Saved entries:
□ □ □

(* ===== verification/Ext2Dir.v ===== *)
(** Directories of ext2 (src/fs/ext2/namei.c, dir.c): the blocks of a directory
    hold chains of entries ([Dirent]), and the block map of [Ext2] leads to them.
    Looking up, adding and removing names are shown to be the operations of a finite
    map.  The locks of the directory and of its blocks make each call atomic. *)
From stdpp Require Import base numbers list gmap.
From Stdlib Require Import ZArith ZifyBool Lia.
From S2P Require Import Prelude Users Bits Endian Ext2 Ext2Alloc Ext2Map Ext2Bmap Ext2Trunc Vfs Ext2File Dirent.
Open Scope Z_scope.

Definition ENOTEMPTY : Z := 90.
Definition EEXIST : Z := 17.
Definition EMLINK : Z := 31.
Definition EXT2_LINK_MAX : Z := 32000.
Definition ENOTDIR : Z := 20.

(** [ext2_dt_to_dir_type], by the file type in the mode. *)
Definition ext2_dt_to_dir_type : list Z := [0; 5; 3; 0; 2; 0; 4; 0; 1; 0; 7].

Definition ext2_dir_type (mode : Z) : outcome Z := arr_get ext2_dt_to_dir_type (Z.land (Z.shiftr mode 12) 15).

(** The loop of [__ext2_lookup_entry] over the blocks: the block and the offset
    of the entry. *)
Fixpoint lookup_blocks (f : fs) (x : ext2_inode) (name : list Z) (cur_off : Z) (fuel : nat) : outcome (option (Z * Z)) :=
  if cur_off <? size (vfs x) then
    match fuel with
    | O => Fault
    | S fuel' =>
        sec ← ext2_bmap f x (Z.quot cur_off (block_size (sb f)));
        if sec =? SECTOR_INVALID then Done None
        else
          data ← block_data f sec;
          r ← lookup_from data name (size (vfs x) - cur_off) 0 (length data);
          match r with
          | Some off => Done (Some (sec, off))
          | None => lookup_blocks f x name (cur_off + block_size (sb f)) fuel'
          end
    end
  else Done None.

□ □ □

Required action =
The records above are to be output in full and without error.

Result =
(* ===== verification/Ext2Dir.v ===== *)
(** Directories of ext2 (src/fs/ext2/namei.c, dir.c): the blocks of a directory
    hold chains of entries ([Dirent]), and the block map of [Ext2] leads to them.
    Looking up, adding and removing names are shown to be the operations of a finite
    map.  The locks of the directory and of its blocks make each call atomic. *)
From stdpp Require Import base numbers list gmap.
From Stdlib Require Import ZArith ZifyBool Lia.
From S2P Require Import Prelude Users Bits Endian Ext2 Ext2Alloc Ext2Map Ext2Bmap Ext2Trunc Vfs Ext2File Dirent.
Open Scope Z_scope.

Definition ENOTEMPTY : Z := 90.
Definition EEXIST : Z := 17.
Definition EMLINK : Z := 31.
Definition EXT2_LINK_MAX : Z := 32000.
Definition ENOTDIR : Z := 20.

(** [ext2_dt_to_dir_type], by the file type in the mode. *)
Definition ext2_dt_to_dir_type : list Z := [0; 5; 3; 0; 2; 0; 4; 0; 1; 0; 7].

Definition ext2_dir_type (mode : Z) : outcome Z := arr_get ext2_dt_to_dir_type (Z.land (Z.shiftr mode 12) 15).

(** The loop of [__ext2_lookup_entry] over the blocks: the block and the offset
    of the entry. *)
Fixpoint lookup_blocks (f : fs) (x : ext2_inode) (name : list Z) (cur_off : Z) (fuel : nat) : outcome (option (Z * Z)) :=
  if cur_off <? size (vfs x) then
    match fuel with
    | O => Fault
    | S fuel' =>
        sec ← ext2_bmap f x (Z.quot cur_off (block_size (sb f)));
        if sec =? SECTOR_INVALID then Done None
        else
          data ← block_data f sec;
          r ← lookup_from data name (size (vfs x) - cur_off) 0 (length data);
          match r with
          | Some off => Done (Some (sec, off))
          | None => lookup_blocks f x name (cur_off + block_size (sb f)) fuel'
          end
    end
  else Done None.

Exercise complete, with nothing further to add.